Frick M H, Heinonen O P, Huttunen J K, Koskinen P, Mänttäri M, Manninen V
First Department of Medicine, Helsinki University Central Hospital, Finland.
Ann Med. 1993 Feb;25(1):41-5. doi: 10.3109/07853899309147855.
During screening in the Helsinki Heart Study (HHS), a 5-year coronary primary prevention trial with gemfibrozil, some 600 dyslipidaemic individuals were detected who exhibited symptoms and signs of possible coronary heart disease (CHD). These subjects were excluded from the primary study. To secure successful conduct in the HSS, an ancillary protocol was developed for the treatment of these individuals. Three-hundred and eleven subjects were randomized to receive gemfibrozil 600 mg twice daily and 317 subjects to receive a matching placebo over 5 years in a double-blind fashion. The end-point rate, consisting of fatal and non-fatal myocardial infarction and cardiac death, did not differ significantly between the placebo and gemfibrozil groups. The same was true for total mortality. Missing key prognostic factors, e.g. true prevalence of CHD, extent of coronary artery obstructions, degree of left ventricular dysfunction, and their distribution in the groups render the results less reliable and hence the data cannot be used to refute the thesis that treatment of dyslipidaemia in manifest CHD in successful.
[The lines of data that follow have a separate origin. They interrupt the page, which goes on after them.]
(* ===== verification/SpreadsheetExample.v ===== *)
(** * The spreadsheet contract on a concrete network

    The diamond [s -> a, b -> d] over [Z], built by a client program; it is at
    rest, and the theorems of [Spreadsheet] apply to it. *)

From stdpp Require Import base option strings numbers sets gmap relations functions list.
From S2P Require Import Prelude Protocol Dispatcher Versioning Arena NodeState Receive NodeInv.
From S2P Require Import Phases Rewire RewireFacts Engine EngineRun EngineLogic EngineInv EngineQuiet.
From S2P Require Import EngineSpec Spreadsheet.

Definition sheet_fn (f : FnId) (vs : list Z) : Z :=
  let sum := foldr Z.add 0%Z vs in
  match f with 0 => (1 + sum)%Z | 1 => (2 * sum)%Z | _ => sum end.

Definition sheet_user : UserCode Z := mkUserCode
  (λ f ctx, match mapM latest (dep_records ctx) with
            | Some vs => PDown [Data (sheet_fn f vs)] PRet
            | None => PRet
            end)
  (λ _ _, PRet) (λ _, PRet) (λ _, 0%Z).

Definition sheet_build : Prog Z :=
  PNewNode 0 [] None (Some 3%Z) NodeOpts_default (λ s,
  PNewNode 0 [s] (Some 0) None NodeOpts_default (λ a,
  PNewNode 0 [s] (Some 1) None NodeOpts_default (λ b,
  PNewNode 0 [a; b] (Some 2) None NodeOpts_default (λ d,
  PSubscribe d 0 (λ _, PRet))))).

#[local] Instance sheet_data : CanonicalData Z :=
  {| data_bytes z := inr [z]; absent_seed_bytes := inr [] |}.

Definition sheet_world : World Z :=
  Eval vm_compute in
  match run_client sheet_user 40 sheet_build World_init with Ret _ w => w | _ => World_init end.

Definition sheet_net : Network Z := mkNetwork
  (ex_core <$> [0; 1; 2; 3])
  (λ c, match key_id (c_key c) with
        | 1 | 2 => [ex_core 0]
        | 3 => [ex_core 1; ex_core 2]
        | _ => []
        end)
  (λ c, match key_id (c_key c) with
        | 1 => Some (sheet_fn 0)
        | 2 => Some (sheet_fn 1)
        | 3 => Some (sheet_fn 2)
        | _ => None
        end)
  (λ c, key_id (c_key c)).

Definition sheet_val (c : Core) : Z :=
  match key_id (c_key c) with 0 => 3 | 1 => 4 | 2 => 6 | 3 => 10 | _ => 0 end.

Definition sheet_ph (c : Core) : Phase Z :=
  let deps := if decide (c ∈ nw_nodes sheet_net) then nw_deps sheet_net c else [] in
  mkPhase (sheet_val c) false false false (const false <$> deps) (sheet_val <$> deps) (const None <$> deps) 4.

Lemma sheet_nodes (P : Core → Prop) :
  P (ex_core 0) → P (ex_core 1) → P (ex_core 2) → P (ex_core 3) → ∀ c, c ∈ nw_nodes sheet_net → P c.
Proof. intros H0 H1 H2 H3 c. simpl. rewrite !elem_of_cons, elem_of_nil. naive_solver. Qed.


Lemma sheet_computes f : computes sheet_user f (sheet_fn f).
Proof.
  intros ctx vs H. simpl. assert (mapM latest (dep_records ctx) = Some vs) as ->; [|done].
  revert vs H. induction (dep_records ctx) as [|d ds IH]; intros [|v vs] H; simpl in *; try done.
  injection H as Hd H. rewrite Hd. simpl. by rewrite (IH vs H).
Qed.

(** The obligations of [installed] at a computed slot. *)
Ltac plain_slot_check := split; [reflexivity..|intros [|[|i]]; done|done].
Ltac sink_check :=
  intros s Hs; apply list_elem_of_In in Hs; vm_compute in Hs;
  repeat destruct Hs as [<-|Hs]; try done;
  first [exists 0; split_and!; [reflexivity|simpl; set_solver|reflexivity]
        |exists 1; split_and!; [reflexivity|simpl; set_solver|reflexivity]].
Ltac complete_check :=
  intros y j Hy; revert y Hy j; refine (sheet_nodes _ _ _ _ _); intros [|[|j]] Hj; try discriminate Hj;
  apply (bool_decide_unpack _); vm_compute; done.

Lemma sheet_installed c :
  c ∈ nw_nodes sheet_net → ∃ n0, installed sheet_user sheet_net sheet_world c n0.
Proof.
  revert c. refine (sheet_nodes _ _ _ _ _).
  all: eexists; split; [reflexivity|plain_slot_check|reflexivity|sink_check
    |apply (bool_decide_unpack _); vm_compute; done|complete_check|].
  all: first [reflexivity|eexists _, _; split_and!; [reflexivity..|apply sheet_computes]].
Qed.

Lemma sheet_static : net_static sheet_user sheet_net sheet_world.
Proof.
  split; [split|..].
  - intros c d Hc. revert c Hc d. refine (sheet_nodes _ _ _ _ _); intros d Hd; simpl in Hd;
      repeat (apply elem_of_cons in Hd as [->|Hd]); try (by apply elem_of_nil in Hd);
      (split; [simpl; set_solver|vm_compute; lia]).
  - refine (sheet_nodes _ _ _ _ _); done.
  - intros c F Hc. revert c Hc F. by refine (sheet_nodes _ _ _ _ _).
  - apply (bool_decide_unpack _). vm_compute. done.
  - apply sheet_installed.
  - done.
Qed.

(** Level-0 versions only count. *)
Lemma room_counter (n : NodeSlot Z) i :
  vs_policy (n_version n) = Level0 → vs_value (n_version n) = Some (V0 i) → (0 ≤ i < 2)%Z → room 4 n.
Proof.
  intros Hp Hv Hi vs Hvs. rewrite Hp, Hv. assert (i = 0 ∨ i = 1)%Z as [-> | ->] by lia.
  all: destruct vs as [|? [|? [|? [|? [|]]]]]; simpl in Hvs; try lia; by eexists.
Qed.

Lemma sheet_idle : idle sheet_net sheet_ph.
Proof.
  split; [done|..].
  - intros c j. unfold dirty_at. simpl. rewrite list_lookup_fmap. by destruct (_ !! j).
  - intros c. simpl. rewrite length_fmap. case_decide; [|done].
    by repeat case_match.
  - intros y j x [Hy Hj]. unfold sheet_ph. cbn [ph_in ph_val]. rewrite decide_True by done.
    by rewrite list_lookup_fmap, Hj.
  - intros y F Hy; revert y Hy F; refine (sheet_nodes _ _ _ _ _); intros F HF; vm_compute in HF; try done; injection HF as <-; vm_compute; done.
Qed.

Lemma sheet_settled : settled_net sheet_net sheet_world 4 sheet_val sheet_world.
Proof.
  exists sheet_ph. split_and!; [split; [split|..]| |by intros c _]; try apply sheet_idle; try done.
  - intros c n0 Hc Hn. exists n0. split; [done|]. revert c Hc n0 Hn. refine (sheet_nodes _ _ _ _ _).
    all: intros n0 Hn; vm_compute in Hn; injection Hn as <-; split; try reflexivity.
    all: by eapply room_counter.
  - by refine (sheet_nodes _ _ _ _ _).
Qed.

Lemma spreadsheet_write_witness :
  eval sheet_net (<[ex_core 0 := 5%Z]> sheet_val) (ex_core 3) = 16%Z
  ∧ ∃ f0 w' d,
      (∀ f, f0 ≤ f → run_client sheet_user f (PNodeDown (ex_core 0) [Data 5%Z] PRet) sheet_world
                     = Ret tt w')
      ∧ read_cache w' (ex_core 3) = Some 16%Z
      ∧ emits (ex_core 3) d = [Dirty; Data 16%Z] ∧ run_events (ex_core 3) d = 1
      ∧ w_log w' = w_log sheet_world ++ d.
Proof.
  split; [reflexivity|].
  destruct (spreadsheet_write sheet_user sheet_net sheet_world 3 sheet_val (ex_core 0) 5%Z sheet_world
              sheet_static sheet_settled) as (f0 & w' & d & Hrun & Hlog & _ & Hr & Hc);
    [apply (bool_decide_unpack _); vm_compute; done|reflexivity|].
  assert (tc (feeds sheet_net) (ex_core 0) (ex_core 3)) as Ht.
  { apply (tc_l _ _ (ex_core 1)); [|apply tc_once]; split; simpl; set_solver. }
  exists f0, w', d. split_and!; [done| | | |done].
  - apply (Hc (ex_core 3)). apply (bool_decide_unpack _); vm_compute; done.
  - apply (re_emits _ _ _ _ _ _ Hr). by apply tc_rtc.
  - by apply (re_runs _ _ _ _ _ _ Hr).
Defined.

Lemma spreadsheet_writes_witness :
  ∃ f0 w', (∀ f, f0 ≤ f →
      run_client sheet_user f (write_prog [(ex_core 0, 5%Z); (ex_core 0, 7%Z)]) sheet_world = Ret tt w')
    ∧ read_cache w' (ex_core 3) = Some 22%Z.
Proof.
  destruct (spreadsheet_writes sheet_user sheet_net sheet_world 2 sheet_val
    [(ex_core 0, 5%Z); (ex_core 0, 7%Z)] sheet_world sheet_static sheet_settled)
    as (f0 & w' & Hrun & _ & Hc).
  - intros s v Hs. apply list_elem_of_In in Hs. simpl in Hs.
    destruct Hs as [[= <- <-]|[[= <- <-]|[]]];
      (split; [apply (bool_decide_unpack _); vm_compute; done|reflexivity]).
  - exists f0, w'. split; [done|]. apply (Hc (ex_core 3)). apply (bool_decide_unpack _); vm_compute; done.
Defined.
(* ===== verification/CombinatorFacts.v ===== *)
(** * What the combinators compute

    [buffer_count] as the other completing operators of [OperatorFacts], and
    [zip] over any number of deps: the [k]-th tuple holds the [k]-th value of
    every dep, however the values were grouped into runs. *)

From stdpp Require Import base option strings numbers list.
From S2P Require Import Prelude Protocol Dispatcher Versioning Arena NodeState Operators Combinators OperatorFacts.

Local Open Scope nat_scope.

Section Combinators.
Context {V S : Type} `{!Boxed V S, !Boxed V (list S)}.
Implicit Types s : OpState V.

(** *** [buffer_count] *)

(** The full chunks of [count] values, and what is left. *)
Definition chunk1 (count : nat) (st : list (list S) * list S) (x : S) : list (list S) * list S :=
  let '(full, buf) := st in
  if count <=? length (buf ++ [x]) then (full ++ [buf ++ [x]], []) else (full, buf ++ [x]).
Definition chunks (count : nat) (xs : list S) : list (list S) * list S := foldl (chunk1 count) ([], []) xs.

Lemma chunks_snoc count xs x : chunks count (xs ++ [x]) = chunk1 count (chunks count xs) x.
Proof. unfold chunks. by rewrite foldl_app. Qed.

(** The chunks are the values, in order, [count] at a time. *)
Lemma chunks_spec count xs :
  0 < count →
  let '(full, buf) := chunks count xs in
  xs = concat full ++ buf ∧ Forall (λ c, length c = count) full ∧ length buf < count.
Proof.
  intros Hc. induction xs as [|x xs IH] using rev_ind; [by repeat constructor|].
  rewrite chunks_snoc. destruct (chunks count xs) as [full buf]. destruct IH as (-> & Hf & Hb). simpl.
  rewrite length_app. simpl. destruct (Nat.leb_spec count (length buf + 1)).
  - rewrite concat_app. simpl. rewrite !app_nil_r, <- (assoc_L (++)). split_and!; [done| |lia].
    apply Forall_app. split; [done|]. constructor; [|done]. rewrite length_app. simpl. lia.
  - rewrite <- (assoc_L (++)). split_and!; [done|done|rewrite length_app; simpl; lia].
Qed.

Definition buffered (count : nat) (xs : list S) : list (Msg V) :=
  let '(full, buf) := chunks count xs in
  datas full ++ (match buf with [] => [] | _ => [Data (box buf)] end) ++ [Complete].

Lemma buffer_count_stream count :
  completing (Comb.buffer_count (T := S) count) (buffered count).
Proof.
  apply (live_completes _ (λ xs, datas (chunks count xs).1) _
           (λ xs st, default [] (st ≫= unbox) = (chunks count xs).2)).
  1, 2: done.
  all: intros ctx xs0 xs s Ho Ht Hst Hb Hc; simpl; rewrite Hc, Hb; simpl; ends_step; rewrite Hst.
  all: apply (ends_batch (λ xs, datas (chunks count xs).1) (λ xs buf _, buf = (chunks count xs).2) _ _ _ xs0);
    try done.
  1, 3: intros pre x rest buf s1 next _ Ho1 Ht1 -> Hn; rewrite chunks_snoc in Hn;
    destruct (chunks count (xs0 ++ pre)) as [full buf]; simpl in *;
    destruct (count <=? length (buf ++ [x])); repeat ends_step; apply Hn; try done;
    simpl; by rewrite datas_snoc, Ho1.
  - intros buf s1 Ho1 Ht1 ->. repeat ends_step. split_and!; [done|done|]. simpl. by rewrite unbox_box.
  - intros buf s1 Ho1 Ht1 ->. unfold buffered. destruct (chunks count (xs0 ++ xs)) as [full buf]. simpl in *.
    destruct buf; repeat ends_step; unfold send; simpl; rewrite ?Ht1; simpl; rewrite Ho1;
      by rewrite <- ?(assoc_L (++)).
Qed.
(** *** [zip] *)

(** The values every dep has delivered; the [k]-th values make the [k]-th tuple. *)
Definition add_run (cols run : list (list S)) : list (list S) := zip_with (++) cols run.
Definition shortest (cols : list (list S)) : nat :=
  match cols with [] => 0 | c :: cols => foldr (λ c m, min (length c) m) (length c) cols end.
Definition tuple (cols : list (list S)) (k : nat) : list S := omap (λ c, c !! k) cols.
Definition tuples (cols : list (list S)) : list (list S) := tuple cols <$> seq 0 (shortest cols).

(** The runs of a live [zip] over [n] deps. *)
Definition zip_runs (n : nat) (ctxs : list (Ctx V)) (runs : list (list (list S))) : Prop :=
  Forall2 (λ ctx run, ctx_dep_len ctx = n ∧ length run = n
             ∧ ∀ i, i < n → run !! i = Some (batch_of ctx i) ∧ ctx_terminal ctx i = None) ctxs runs.

Lemma shortest_lt cols k : k < shortest cols ↔ cols ≠ [] ∧ Forall (λ c, k < length c) cols.
Proof.
  destruct cols as [|c cols]; simpl; [split; [lia|by intros []]|].
  rewrite Forall_cons. trans (k < length c ∧ Forall (λ c, k < length c) cols); [|by split; [intros [? ?]|intros [_ [? ?]]]].
  induction cols as [|d cols IH]; simpl.
  - split; [by split|by intros []].
  - rewrite Forall_cons. rewrite Nat.min_glb_lt_iff, IH. split; [intros (?&?&?)|intros (?&?&?)]; done.
Qed.

Lemma pop_fronts_drop cols m :
  cols ≠ [] →
  Comb.pop_fronts (drop m <$> cols)
  = if decide (m < shortest cols) then Some (tuple cols m, drop (Datatypes.S m) <$> cols) else None.
Proof.
  intros Hne. unfold Comb.pop_fronts.
  assert (forallb (λ q : list S, match q with [] => false | _ => true end) (drop m <$> cols)
          = bool_decide (Forall (λ c, m < length c) cols)) as Hb.
  { clear Hne. induction cols as [|c cols IH]; [done|]. csimpl. rewrite IH.
    destruct (drop m c) as [|x l] eqn:Hd; pose proof (f_equal length Hd) as Hl; rewrite length_drop in Hl; simpl in *.
    - rewrite bool_decide_eq_false_2; [done|]. intros H%Forall_cons. lia.
    - apply bool_decide_ext. rewrite Forall_cons. intuition lia. }
  rewrite Hb. clear Hb.
  destruct (decide _) as [Hm|Hm].
  - apply shortest_lt in Hm as [_ Hm]. rewrite bool_decide_eq_true_2 by done. f_equal. f_equal.
    + unfold tuple. clear Hne. induction Hm as [|c cols Hc _ IH]; [done|]. csimpl. rewrite IH.
      by rewrite head_lookup, lookup_drop, Nat.add_0_r.
    + rewrite <- list_fmap_compose. apply list_fmap_ext. intros i c _. simpl.
      rewrite <- Nat.add_1_r, <- drop_drop. by destruct (drop m c).
  - rewrite bool_decide_eq_false_2; [done|]. intros H. by apply Hm, shortest_lt.
Qed.

(** The loop emits the tuples from [m] on. *)
Lemma zip_loop_ends cols fuel m k s (Q : OpState V → Prop) :
  cols ≠ [] → shortest cols - m < fuel → m ≤ shortest cols → os_terminal s = false →
  (∀ s', os_out s' = os_out s ++ datas (tuple cols <$> seq m (shortest cols - m)) →
     os_terminal s' = false → os_state s' = os_state s →
     ends_in (k (drop (shortest cols) <$> cols)) s' Q) →
  ends_in (Comb.zip_loop fuel (drop m <$> cols) k) s Q.
Proof.
  intros Hne. revert m s. induction fuel as [|fuel IH]; intros m s Hf Hm Ht Hk; [lia|]. simpl.
  rewrite pop_fronts_drop by done. destruct (decide _) as [Hlt|Hge].
  - repeat ends_step. apply IH; [lia..|done|]. simpl. intros s' Ho Ht' Hs'. apply Hk; [|done..].
    rewrite Ho, <- (assoc_L (++)). f_equal.
    replace (shortest cols - m) with (Datatypes.S (shortest cols - Datatypes.S m)) by lia. done.
  - replace m with (shortest cols) by lia. apply Hk; [|done..].
    replace (shortest cols - m) with 0 by lia. by rewrite app_nil_r.
Qed.

Lemma shortest_add_run cols run : length run = length cols → shortest cols ≤ shortest (add_run cols run).
Proof.
  intros Hl. destruct (decide (shortest cols ≤ shortest (add_run cols run))) as [?|H]; [done|]. exfalso.
  apply Nat.nle_gt, shortest_lt in H as [Hne H].
  assert (shortest (add_run cols run) < shortest (add_run cols run)) as Hlt; [|lia].
  apply shortest_lt. split; [by destruct cols, run|]. unfold add_run in H |- *.
  apply Forall_lookup_2. intros i c Hc. apply lookup_zip_with_Some in Hc as (x & y & -> & Hx & _).
  rewrite Forall_lookup in H. apply H in Hx. rewrite length_app. lia.
Qed.

Lemma tuple_add_run cols run k :
  length run = length cols → k < shortest cols → tuple (add_run cols run) k = tuple cols k.
Proof.
  intros Hl [_ Hk]%shortest_lt. unfold tuple, add_run. revert run Hl.
  induction Hk as [|c cols Hc _ IH]; intros [|r run] Hl; try done. simpl in *. rewrite IH by lia.
  by rewrite lookup_app_l by done.
Qed.

Lemma tuples_add_run cols run :
  length run = length cols →
  tuples (add_run cols run)
  = tuples cols ++ (tuple (add_run cols run) <$> seq (shortest cols) (shortest (add_run cols run) - shortest cols)).
Proof.
  intros Hl. pose proof (shortest_add_run cols run Hl) as Hle. unfold tuples.
  replace (shortest (add_run cols run))
    with (shortest cols + (shortest (add_run cols run) - shortest cols)) at 1 by lia.
  rewrite seq_app, fmap_app. f_equal. apply list_fmap_ext. intros i k Hk. simpl.
  apply lookup_seq in Hk as [-> Hk]. by apply tuple_add_run.
Qed.

Lemma drop_add_run m cols run :
  length run = length cols → cols ≠ [] → m ≤ shortest cols →
  zip_with (++) (drop m <$> cols) run = drop m <$> add_run cols run.
Proof.
  intros Hl Hne Hm. apply list_eq. intros i. unfold add_run.
  rewrite list_lookup_fmap, !lookup_zip_with, list_lookup_fmap.
  destruct (cols !! i) as [c|] eqn:Hc; [|done]. simpl. destruct (run !! i) as [r|]; [|done]. simpl.
  destruct (decide (m = 0)) as [->|H0]; [by rewrite !drop_0|].
  assert (m - 1 < shortest cols) as [_ Hf]%shortest_lt by lia.
  rewrite Forall_lookup in Hf. apply Hf in Hc. by rewrite drop_app_le by lia.
Qed.

Lemma zip_take_in_live ctx n (run : list (list S)) st :
  length run = n → length (Comb.queues st) = n →
  (∀ i, i < n → run !! i = Some (batch_of ctx i) ∧ ctx_terminal ctx i = None) →
  Comb.zip_take_in ctx n st = Comb.mkZipState (zip_with (++) (Comb.queues st) run) (Comb.complete st).
Proof.
  intros Hr Hq Hctx. unfold Comb.zip_take_in.
  cut (∀ k, k ≤ n →
    let st' := foldl (λ st i,
      Comb.mkZipState (alter (λ q : list S, q ++ batch_of ctx i) i (Comb.queues st))
        (if is_complete (ctx_terminal ctx i) then <[i := true]> (Comb.complete st) else Comb.complete st))
      st (seq 0 k) in
    Comb.complete st' = Comb.complete st ∧
    ∀ i, Comb.queues st' !! i
         = if decide (i < k) then zip_with (++) (Comb.queues st) run !! i else Comb.queues st !! i).
  { intros Hc. destruct (Hc n (le_n _)) as [Hc1 Hc2]. destruct (foldl _ _ _) as [qs cs]. simpl in *. subst cs.
    f_equal. apply list_eq. intros i. rewrite Hc2. destruct (decide _); [done|].
    rewrite lookup_zip_with, !lookup_ge_None_2 by lia. done. }
  intros k. induction k as [|k IH]; intros Hk; [done|]. rewrite seq_S, foldl_app. simpl.
  destruct IH as [IH1 IH2]; [lia|]. destruct (Hctx k) as [Hb Ht]; [lia|]. rewrite Ht. simpl. split; [done|].
  intros i. destruct (decide (i = k)) as [->|Hi].
  - rewrite list_lookup_alter_eq, IH2. rewrite decide_False, decide_True by lia.
    by rewrite lookup_zip_with, Hb; destruct (Comb.queues st !! k).
  - rewrite list_lookup_alter_ne by done. rewrite IH2.
    destruct (decide (i < k)), (decide (i < Datatypes.S k)); try lia; done.
Qed.

Lemma not_complete qs n : Comb.zip_should_complete (Comb.mkZipState (T := S) qs (replicate n false)) = false.
Proof.
  unfold Comb.zip_should_complete. simpl. apply not_true_is_false. intros H.
  apply existsb_exists in H as ([i b] & Hin & Hb). apply list_elem_of_In, elem_of_lookup_imap in Hin as (j & c & [= <- <-] & Hl).
  apply lookup_replicate in Hl as [-> _]. done.
Qed.

Context `{!Boxed V (Comb.ZipState S)}.

(** One run of [zip] over live deps. *)
Lemma zip_step n ctx run cols s :
  n ≠ 0 → length cols = n → os_out s = datas (tuples cols) → os_terminal s = false →
  default (Comb.mkZipState (replicate n []) (replicate n false)) (os_state s ≫= unbox)
    = Comb.mkZipState (drop (shortest cols) <$> cols) (replicate n false) →
  ctx_dep_len ctx = n → length run = n →
  (∀ i, i < n → run !! i = Some (batch_of ctx i) ∧ ctx_terminal ctx i = None) →
  ends_in (body (Comb.zip (T := S)) ctx) s (λ s',
    let cols := add_run cols run in
    os_out s' = datas (tuples cols) ∧ os_terminal s' = false ∧
    os_state s' ≫= unbox = Some (Comb.mkZipState (drop (shortest cols) <$> cols) (replicate n false))).
Proof.
  intros Hn Hc Ho Ht Hst Hlen Hr Hctx. simpl. rewrite Hlen, (proj2 (Nat.eqb_neq n 0)) by done.
  ends_step. rewrite Hst. simpl. rewrite length_fmap, Hc, Nat.eqb_refl.
  rewrite (zip_take_in_live ctx n run) by (simpl; rewrite ?length_fmap; done). simpl.
  assert (cols ≠ []) as Hne by (by destruct cols).
  rewrite drop_add_run by (done || lia).
  assert (add_run cols run ≠ []) as Hne2 by (unfold add_run; destruct cols, run; done).
  apply zip_loop_ends; [done| |by apply shortest_add_run; lia|done|].
  - clear -Hne2. set (l := add_run cols run) in *. generalize (shortest cols) as m. intros m. clearbody l.
    destruct l as [|c l]; [done|]. csimpl. rewrite length_drop.
    assert (∀ k, foldr (λ c m, min (length c) m) k l ≤ k) as H by (clear; intros k; induction l; simpl; lia).
    specialize (H (length c)). lia.
  - intros s1 Ho1 Ht1 Hs1. repeat ends_step. rewrite not_complete. ends_step.
    split_and!; [|done|simpl; by rewrite unbox_box]. simpl. rewrite Ho1, Ho.
    rewrite tuples_add_run by lia. unfold datas. by rewrite fmap_app.
Qed.

Lemma feed1_step (op : Operator V) ctx s s' :
  os_terminal s = false → run_body (body op ctx) s = Some s' → feed1 op (Some s) ctx = Some s'.
Proof. intros Ht Hr. simpl. by rewrite Ht. Qed.

Lemma zip_stream n ctxs runs :
  n ≠ 0 → zip_runs n ctxs runs →
  emitted (feed (Comb.zip (T := S)) ctxs) = Some (datas (tuples (foldl add_run (replicate n []) runs))).
Proof.
  intros Hn Hruns. unfold feed.
  cut (∀ cols s, length cols = n → os_out s = datas (tuples cols) → os_terminal s = false →
    default (Comb.mkZipState (replicate n []) (replicate n false)) (os_state s ≫= unbox)
      = Comb.mkZipState (drop (shortest cols) <$> cols) (replicate n false) →
    emitted (foldl (feed1 (Comb.zip (T := S))) (Some s) ctxs) = Some (datas (tuples (foldl add_run cols runs)))).
  { intros Hc. apply Hc; [by rewrite length_replicate| |done|].
    - destruct n as [|n]; [done|]. simpl. unfold tuples. simpl.
      assert (foldr (λ (c : list S) m, min (length c) m) 0 (replicate n []) = 0) as H
        by (clear; induction n; simpl; lia).
      by rewrite H.
    - simpl. f_equal. by rewrite fmap_replicate, drop_nil. }
  induction Hruns as [|ctx run ctxs runs (Hl & Hr & Hctx) _ IH]; intros cols s Hc Ho Ht Hst.
  - simpl. by rewrite Ho.
  - destruct (zip_step n ctx run cols s) as (s1 & Hs1 & Ho1 & Ht1 & Hst1); [done..|].
    cbn [foldl]. rewrite (feed1_step _ _ _ _ Ht Hs1). apply IH; [|done..|by rewrite Hst1].
    unfold add_run. rewrite length_zip_with. lia.
Qed.
End Combinators.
在赫尔辛基心脏研究(HHS)中,一项使用吉非贝齐进行的为期5年的冠心病一级预防试验的筛查期间,检测出约600名血脂异常个体,他们表现出可能患有冠心病(CHD)的症状和体征。这些受试者被排除在主要研究之外。为确保HSS研究的顺利进行,制定了一项辅助方案来治疗这些个体。311名受试者被随机分配接受每日两次600毫克吉非贝齐治疗,317名受试者以双盲方式接受匹配的安慰剂治疗,为期5年。由致命和非致命心肌梗死及心源性死亡组成的终点发生率在安慰剂组和吉非贝齐组之间无显著差异。总死亡率情况相同。缺少关键的预后因素,如冠心病的真实患病率、冠状动脉阻塞程度、左心室功能障碍程度及其在各组中的分布,使得结果可靠性降低,因此这些数据不能用于反驳在明显冠心病中进行血脂异常治疗是成功的这一论点。